The impersonal isolation of living inside a human hive, the unraveling of a threadbare social safety net, the militarization of the natural world, the impact of industrial activity on our environmental, and the brutal punches of a bankrupt monetary system set free.  How can Isaac Cordal address such weighty matters with such miniature sculptures?  Also, does he sleep?

Isaac Cordal from his new series on neighbors, or “Susjedi”.  /// MUU /// Muzej ulične umjetnosti. Zagreb. (photo © Isaac Cordal)

As has been true for decades, certain Street Artists use their work to directly or indirectly speak to the ills of society. Part of his studio work and his street practice, to varying degrees Cordal is determined to visually illustrate the impact of our external world engineering on the internal world of the individual through installations and staged scenes. What makes them particularly effective is placement; his involvement of his figures in pre-existing venues. He uses puddles of water, litter, municipal protuberances and holes in bricked buildings as pre-designed sets for his figures to interact with. Normally overlooked on your daily travels, their scale is suddenly altered by their relation to the sculptures.

Just back from trips to Zagreb, Croatia and Vienna, Austria, the artist shares these exclusive images with BSA readers of some of his latest works.

These September works in in Vienna were part of the BLK River Festival and the ones in Zagreb were for /// MUU /// Muzej ulične umjetnosti.

BLK River Festival, Vienna

Isaac Cordal. “Goldman Parachutes” BLK River Festival 2012. Vienna. (photo © Isaac Cordal)

 

Isaac Cordal. At the Studio. BLK River Festival 2012. Vienna. (photo © Isaac Cordal)

Isaac Cordal. BLK River Festival 2012. Vienna. (photo © Isaac Cordal)

Isaac Cordal. BLK River Festival 2012. Vienna. (photo © Isaac Cordal)

Isaac Cordal. BLK River Festival 2012. Vienna. (photo © Isaac Cordal)
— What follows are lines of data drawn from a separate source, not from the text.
Lemma covered_set_Ok components covered :
  covered_set components = Ok covered ->
  (forall c, c ∈ components -> exists k, componentComparisonKey c = Ok k) /\
  (forall k, k ∈ covered <-> exists c, c ∈ components /\ componentComparisonKey c = Ok k).
Proof.
  revert covered. induction components as [| c l IH]; intros covered; cbn [covered_set].
  { intros [= <-]. split; [intros c Hc; by apply elem_of_nil in Hc |].
    intros k. split; [intros Hk; by apply not_elem_of_empty in Hk |].
    intros (c & Hc & _). by apply elem_of_nil in Hc. }
  destruct (componentComparisonKey c) as [k0 | e] eqn:Hk0; [| done].
  intros (cov & Hcov & [= <-])%rbind_Ok. destruct (IH cov Hcov) as [IH1 IH2]. split.
  - intros c' [-> | Hc']%elem_of_cons; [eauto | auto].
  - intros k. rewrite elem_of_union, elem_of_singleton, IH2. split.
    + intros [-> | (c' & Hc' & Hk)]; [exists c | exists c']; rewrite elem_of_cons; auto.
    + intros (c' & [-> | Hc']%elem_of_cons & Hk); [left; congruence | right; eauto].
Qed.

(** What an accepted input satisfies, in terms of the profile. *)
Record input_accepted (profile : VerificationProfile) (now : Time) (input : SignatureInput)
  (metadata : validatedMetadata) : Prop := {
  (** every required component is covered, up to the order of parameters *)
  acc_nonempty : Components input <> [] \/ v_allowEmptyCoverage profile = true;
  acc_coverage c : c ∈ v_requiredComponents profile ->
    exists c', c' ∈ Components input /\ componentComparisonKey c' = Ok (comparison_key c);
  acc_created : exists r,
    validate_created profile now (integerParameter input "created") =
      Ok (VerifiedCreated (m_result metadata), r) /\
    validate_expires profile now
      (match integerParameter input "created" with
       | Some _ => Some (VerifiedCreated (m_result metadata)) | None => None end) r
      (integerParameter input "expires") =
      Ok (VerifiedExpires (m_result metadata), m_replayExpires metadata);
  acc_algorithm :
    presenceAllowed (v_algorithmParameter profile) (m_hasAlgorithm metadata) = true /\
    (forall a, stringParameter input "alg" = Some a ->
       a ∈ v_algorithms profile /\ m_algorithm metadata = a) /\
    m_hasAlgorithm metadata = negb (is_nil (stringParameter input "alg"));
  acc_keyid : stringParameter input "keyid" = Some (m_keyID metadata) /\ m_keyID metadata <> [];
  acc_nonce :
    presenceAllowed (v_nonce profile) (negb (is_nil (stringParameter input "nonce"))) = true /\
    match stringParameter input "nonce" with
    | Some n => m_nonce metadata = n /\ n <> [] /\ m_replayExpires metadata <> 0
    | None => m_nonce metadata = []
    end;
  acc_tag :
    presenceAllowed (v_tag profile) (negb (is_nil (stringParameter input "tag"))) = true /\
    (forall t, stringParameter input "tag" = Some t -> t ∈ v_allowedTags profile);
  acc_result : VerifiedLabel (m_result metadata) = InputLabel input /\
    VerifiedKeyID (m_result metadata) = m_keyID metadata
}.

Lemma validateInput_Ok profile now input metadata :
  validateInput profile now input = Ok metadata -> input_accepted profile now input metadata.
Proof.
  unfold validateInput.
  destruct ((len (Components input) =? 0) && negb (v_allowEmptyCoverage profile)) eqn:Hne; [done |].
  intros (covered & Hcov & H)%rbind_Ok.
  destruct (forallb _ (v_requiredComponents profile)) eqn:Hreq; cbn [negb] in H; [| done].
  cbv zeta in H. apply rbind_Ok in H as ([c r] & Hcr & H). cbv beta iota in H.
  apply rbind_Ok in H as ([e r'] & Her & H). cbv beta iota in H.
  destruct (presenceAllowed (v_algorithmParameter profile) _) eqn:Hpa; cbn [negb] in H; [| done].
  destruct (match stringParameter input "alg" with Some _ => _ | None => _ end) eqn:Halg; [done |].
  destruct (default [] (stringParameter input "keyid") =s []) eqn:Hkid; [done |].
  destruct (presenceAllowed (v_nonce profile) _) eqn:Hpn; cbn [negb orb] in H; [| done].
  destruct (negb (is_nil (stringParameter input "nonce")) && _) eqn:Hnn; [done |].
  destruct (negb (is_nil (stringParameter input "nonce")) && IsZero r') eqn:Hnz; [done |].
  destruct (presenceAllowed (v_tag profile) _) eqn:Hpt; cbn [negb] in H; [| done].
  destruct (match stringParameter input "tag" with Some _ => _ | None => _ end) eqn:Htag; [done |].
  injection H as <-. destruct (covered_set_Ok _ _ Hcov) as [_ Hin].
  split; cbn [m_result m_keyID m_nonce m_algorithm m_hasAlgorithm m_replayExpires VerifiedLabel
              VerifiedKeyID VerifiedCreated VerifiedExpires].
  - apply andb_false_iff in Hne as [Hne | Hne]; [left | right; by apply negb_false_iff].
    intros Hnil. by rewrite Hnil in Hne.
  - intros c' Hc'. rewrite forallb_forall in Hreq.
    specialize (Hreq c' (proj1 (list_elem_of_In _ _) Hc')). apply bool_decide_eq_true, Hin in Hreq.
    destruct Hreq as (c1 & ? & ?). eauto.
  - exists r. split; [done |]. done.
  - split; [done |]. split; [| done]. intros a Ha. rewrite Ha in Halg. cbn in Halg |- *. rewrite Ha.
    apply negb_false_iff, bool_decide_eq_true in Halg. done.
  - apply bool_decide_eq_false in Hkid. destruct (stringParameter input "keyid"); done.
  - split; [done |]. destruct (stringParameter input "nonce") as [n |]; [| done].
    cbn in Hnn, Hnz |- *. apply bool_decide_eq_false in Hnn. split; [done |]. split; [done |].
    unfold IsZero in Hnz. lia.
  - split; [done |]. intros t Ht. rewrite Ht in Htag.
    by apply negb_false_iff, bool_decide_eq_true in Htag.
  - done.
Qed.
(** ** The key policy *)

Lemma validateKey_None profile now key alg has created :
  validateKey profile now key alg has created = None <->
  unusable_key profile now key created = false /\
  ResolvedAlgorithm key ∈ v_algorithms profile /\
  (has = true -> alg = ResolvedAlgorithm key).
Proof.
  unfold validateKey. destruct (unusable_key _ _ _ _).
  { split; [done | by intros []]. }
  case_bool_decide as Ha; cbn [negb]; [| split; [done | by intros (_ & ? & _)]].
  destruct has; cbn [andb].
  - case_bool_decide as He; cbn [negb]; (split; [done || auto |]); [done |]. intros (_ & _ & H).
    by specialize (H eq_refl).
  - split; [| done]. intros _. split; [done |]. split; [done |]. intros [=].
Qed.

(** ** Whole verifications *)

Context `{UC : UnicodeCase} `{NU : NetURL} `{CR : Crypto}.
Context {S Obs : Type} `{RS : ReplayStore S Obs}.

Implicit Types (obs : VerificationObservation (Obs := Obs)) (store : S).

(** Everything a success rests on. *)
Record verification (profile : VerificationProfile) obs store (message : MessageContext)
  (label : gostring) (inputs : SignatureInputs) (signatures : Signatures)
  (input : SignatureInput) (signature : SignatureValue) (metadata : validatedMetadata)
  (base : gostring) (key : ResolvedKey) : Prop := {
  ver_selected : selectSignature label inputs signatures = Some (input, signature);
  ver_labels : matchingLabelSets inputs signatures = true;
  ver_external : v_requireExternalRequest profile = true -> ExternalRequest message <> None;
  ver_input : validateInput profile (now_input obs) input = Ok metadata;
  ver_base : CreateSignatureBase message input = Ok base;
  ver_resolved : resolve obs (m_keyID metadata) = (key, None) /\ resolve_context_err obs = None;
  ver_key : validateKey profile (now_key obs) key (m_algorithm metadata) (m_hasAlgorithm metadata)
              (VerifiedCreated (m_result metadata)) = None;
  ver_crypto : verify_switch (ResolvedAlgorithm key) (ResolvedMaterial key) base
                 (SignatureBytes signature) = Ok true
}.

Lemma Verify_None cobs algorithm key base signature :
  Verify cobs algorithm key base signature = None ->
  verify_switch algorithm key base signature = Ok true.
Proof.
  unfold Verify. destruct (contextError _ (err_before cobs)); [done |].
  destruct (verify_switch _ _ _ _) as [[] | e]; [done | | done].
  destruct (contextError _ _); done.
Qed.

Lemma authenticate_Ok profile obs metadata base signature result :
  authenticate profile obs metadata base signature = Ok result ->
  exists key, resolve obs (m_keyID metadata) = (key, None) /\ resolve_context_err obs = None /\
    validateKey profile (now_key obs) key (m_algorithm metadata) (m_hasAlgorithm metadata)
      (VerifiedCreated (m_result metadata)) = None /\
    verify_switch (ResolvedAlgorithm key) (ResolvedMaterial key) base signature = Ok true /\
    result = with_algorithm (m_result metadata) (ResolvedAlgorithm key).
Proof.
  unfold authenticate. destruct (resolve obs (m_keyID metadata)) as [key rerr].
  destruct (resolve_context_err obs); [done |]. destruct rerr; [done |].
  destruct (validateKey _ _ _ _ _ _) eqn:Hk; [done |].
  destruct (Verify _ _ _ _ _) eqn:Hv; [done |]. intros [= <-].
  exists key. repeat split; try done. by eapply Verify_None.
Qed.

(** An error of a stage before the replay store; the cause of a resolver
    failure is one of four fixed values. *)
Definition resolution_causes : list error :=
  [Sentinel Canceled; Sentinel DeadlineExceeded; Sentinel ErrKeyNotFound;
   Sentinel ErrKeyResolutionFailure].
Definition replay_causes : list error :=
  [Sentinel Canceled; Sentinel DeadlineExceeded; Sentinel ErrReplayDetected;
   Sentinel ErrReplayCapacity; Sentinel ErrInvalidReplayRecord; Sentinel ErrReplayBackendFailure].

Definition early_error (e : error) : Prop :=
  exists failure cause, e = verificationError failure cause /\ failure <> VerificationReplay /\
    (failure = VerificationKeyResolution -> cause ∈ resolution_causes).

Lemma early failure cause :
  failure <> VerificationReplay -> failure <> VerificationKeyResolution ->
  early_error (verificationError failure cause).
Proof. intros ? ?. exists failure, cause. done. Qed.

Lemma safeResolutionCause_fixed err : safeResolutionCause err ∈ resolution_causes.
Proof. unfold safeResolutionCause, resolution_causes. repeat case_match; rewrite !elem_of_cons; auto. Qed.

Lemma safeReplayCause_fixed err : safeReplayCause err ∈ replay_causes.
Proof. unfold safeReplayCause, replay_causes. repeat case_match; rewrite !elem_of_cons; auto 10. Qed.

Lemma early_resolution err :
  early_error (verificationError VerificationKeyResolution (safeResolutionCause err)).
Proof.
  exists VerificationKeyResolution, (safeResolutionCause err). split; [done |]. split; [done |].
  intros _. apply safeResolutionCause_fixed.
Qed.

Lemma covered_set_Err components e : covered_set components = Err e -> early_error e.
Proof.
  induction components as [| c l IH]; cbn [covered_set]; [done |].
  destruct (componentComparisonKey c); [| intros [= <-]; by apply early].
  destruct (covered_set l); cbn [rbind]; [done | intros [= <-]; by apply IH].
Qed.

Lemma validateInput_Err profile now input e : validateInput profile now input = Err e -> early_error e.
Proof.
  unfold validateInput, validate_created, validate_expires, policy_error, time_error, rbind.
  destruct (covered_set (Components input)) eqn:Hc.
  2: { case_match; intros [= <-]; [by apply early | by eapply covered_set_Err]. }
  intros H. repeat (case_match; simplify_eq; try by apply early).
Qed.

Lemma authenticate_Err profile obs metadata base signature e :
  authenticate profile obs metadata base signature = Err e -> early_error e.
Proof.
  unfold authenticate. destruct (resolve obs (m_keyID metadata)) as [key rerr].
  destruct (resolve_context_err obs). { intros [= <-]. apply early_resolution. }
  destruct rerr. { intros [= <-]. apply early_resolution. }
  destruct (validateKey _ _ _ _ _ _) eqn:Hk.
  { intros [= <-]. unfold validateKey in Hk. repeat case_match; simplify_eq; by apply early. }
  destruct (Verify _ _ _ _ _); [| done]. intros [= <-].
  apply early; unfold crypto_failure; case_match; done.
Qed.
Isaac Cordal. BLK River Festival 2012. Vienna. (photo © Isaac Cordal)

/// MUU /// Muzej ulične umjetnosti

“The first project in Zagreb was an intervention in a wall of bricks. I called it: Susjedi (it means neighbors in Croatian),” says Cordal.

Isaac Cordal. “Susjedi” /// MUU /// Muzej ulične umjetnosti. Zagreb. (photo © Isaac Cordal)
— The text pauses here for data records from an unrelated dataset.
(* ===== verification/ProfileFacts.v ===== *)
(** * Profiles, and what they make of signing and verifying

    Exactly which configurations the constructors accept, that a verifier with
    a constructed profile always answers, and that what a signer emits is what
    its profile prescribes. *)

From S2P Require Import Prelude GoStrings Errors Httpsfv StructuredFieldSafe SignatureFields.
From S2P Require Import HttpTypes MessageDerived MessageBase GoTime Digest Replay ReplayStore.
From S2P Require Import Algorithm AlgorithmFacts Signer Verifier VerifierFacts SignerFacts.
Open Scope Z_scope.

(** ** Sets of tags and components *)

Lemma tag_set_Ok seen l tags :
  tag_set seen l = Ok tags <->
  Forall (fun t => t <> [] /\ validSFStringValue t = true) l /\ NoDup l /\
  (forall t, t ∈ l -> t ∉ seen) /\ tags = seen ∪ list_to_set l.
Proof.
  revert seen. induction l as [| t l IH]; intros seen; cbn [tag_set].
  { cbn [list_to_set]. rewrite (right_id_L ∅ (∪)). split.
    - intros [= <-]. split; [done |]. split; [constructor |]. split; [| done].
      intros t Ht. by apply elem_of_nil in Ht.
    - by intros (_ & _ & _ & ->). }
  rewrite list.NoDup_cons, list.Forall_cons.
  destruct ((t =s []) || negb (validSFStringValue t)) eqn:Ht.
  { split; [done |]. intros ([[Hne Hv] _] & _). rewrite Hv, bool_decide_eq_false_2 in Ht by done. done. }
  bool_to_prop. case_bool_decide as Hin.
  { split; [done |]. intros (_ & _ & Hn & _). by destruct (Hn t (list_elem_of_here _ _)). }
  rewrite IH. cbn [list_to_set]. split.
  - intros (Hf & Hnd & Hn & ->). repeat split; try done.
    + intros Hl. specialize (Hn t Hl). set_solver.
    + intros x [-> | Hx]%elem_of_cons; [done |]. specialize (Hn x Hx). set_solver.
    + set_solver.
  - intros ([_ Hf] & [Hnt Hnd] & Hn & ->). repeat split; try done; [| set_solver].
    intros x Hx. specialize (Hn x (list_elem_of_further _ _ _ Hx)). set_solver.
Qed.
Isaac Cordal. “Susjedi” /// MUU /// Muzej ulične umjetnosti. Zagreb. (photo © Isaac Cordal)

Isaac Cordal. “Susjedi” /// MUU /// Muzej ulične umjetnosti. Zagreb. (photo © Isaac Cordal)

The second project in Zagreb was this cloud with raining men. This work is called Haarp´s Effects and speaks about climate weapons. More info: http://en.wikipedia.org/wiki/High_Frequency_Active_Auroral_Research_Program

Isaac Cordal. “Haarp´s Effects” /// MUU /// Muzej ulične umjetnosti. Zagreb. (photo © Isaac Cordal)

Isaac Cordal. “Haarp´s Effects” /// MUU /// Muzej ulične umjetnosti. Zagreb. (photo © Isaac Cordal)

Isaac Cordal. “Remembrances from Nature” Zagreb. (photo © Isaac Cordal)

Thanks to Mr. Cordal for these exclusive images for BSA readers.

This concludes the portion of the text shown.